Women carry water as the sun rises at Njenjete village near Madisi, Malawi. Photo by Mike DuBose, UM News.

United Methodist Communications
Office of Public Information

For Immediate Release
October 13, 2020

 

Nashville, Tenn.: With the International Day of Rural Women approaching on October 15, United Methodist News is shining a light on the important role women in African countries play in providing water for their families through a new photo essay titled "Water is Life."

The story offers a compelling truth: "Millions of people spend almost every moment of their lives seeking water. Millions more do not give it a second thought. Which category you are in depends a great deal on where you were born."

More than 750 million people around the world do not have reliable water access and even fewer have access to water for agriculture and household tasks, according to United Methodist Global Ministries.

The job of collecting the water for drinking, cooking, bathing and laundry often falls to women and girls, who may walk for miles with water from ponds, wells or rivers carried in buckets on their heads.

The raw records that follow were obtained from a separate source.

(* ===== verification/_CoqProject ===== *)
-Q . S2P
Prelude.v
MapSum.v
RustStr.v
Providers.v
Json.v
ModelIdentity.v
ValuePricing.v
ValueTables.v
ValueAdmission.v
ValueSettlement.v
ValueMaintenance.v
ValueCheckpoints.v
ValueLedger.v
ValueRows.v
ValueHistory.v
ValueJournal.v
ValueStatus.v
ValueBounds.v
ValueSettled.v
ValueCodec.v
ValueWitness.v
MeteredText.v
Vectors.v
QuotaCycle.v
QuotaCycleValid.v
QuotaCycleProofs.v
QuotaLedger.v
QuotaLedgerValid.v
QuotaLedgerProofs.v
QuotaTable.v
TokenPeriod.v
Gregorian.v
UserUsage.v
UserGrant.v
MarketTrials.v
MarketGrants.v
TrialSound.v
TrialProofs.v
TrialClosed.v
Termination.v
TerminationProofs.v
ProviderHealth.v
ResidentMemory.v
RequestMemory.v
RequestMemoryProofs.v
SerializedSize.v
ResponseCache.v
ResponseCacheProofs.v
InFlight.v
Recovery.v
Shares.v
ShareGate.v
ShareGateProofs.v
ShareGrants.v
ShareGrantsProofs.v
ShareBindings.v
ShareStoreProofs.v
ShareInvariant.v
ShareWitness.v
SseTransport.v
SseProofs.v
SseReference.v
ResponsesTransport.v
ResponsesProofs.v
ResponsesCodec.v
Terminal.v
Ingress.v
IngressProofs.v
WebAuth.v
WebAuthProofs.v
RouterNamespace.v
RouterControl.v
RouterControlProofs.v
RouterOutbox.v
RouterFences.v
KiroWire.v
KiroStream.v
KiroCrc.v
KiroCodec.v
KiroEvent.v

The heavy containers sometimes weigh as much as 40 pounds. According to the United Nations, 80% of households without piped water rely on women and girls for water collection.

The digital photo narrative by United Methodist News photographer Mike DuBose, news writer Kathy Gilbert and multimedia editor Joey Butler, features stunning photography and stories from Liberia, Malawi, Zimbabwe, Cote d'Ivoire, and Mozambique. The project was three years in the making. Through visual storytelling, they share the challenges confronted by people in communities without a clean, safe water supply and how The United Methodist Church works to address the water crisis in many countries through water and sanitation projects.

Contaminated water and poor sanitation are linked to transmission of diseases such as cholera, diarrhea, dysentery, hepatitis A, typhoid, and polio, according to the World Health Organization which says 829,000 people are estimated to die each year from diarrhea as a result of unsafe drinking-water, sanitation, and hand hygiene.

The International Day of Rural Women was first observed in 2008 to honor the critical role that women play in ensuring the sustainability of rural households and communities despite the many obstacles they face.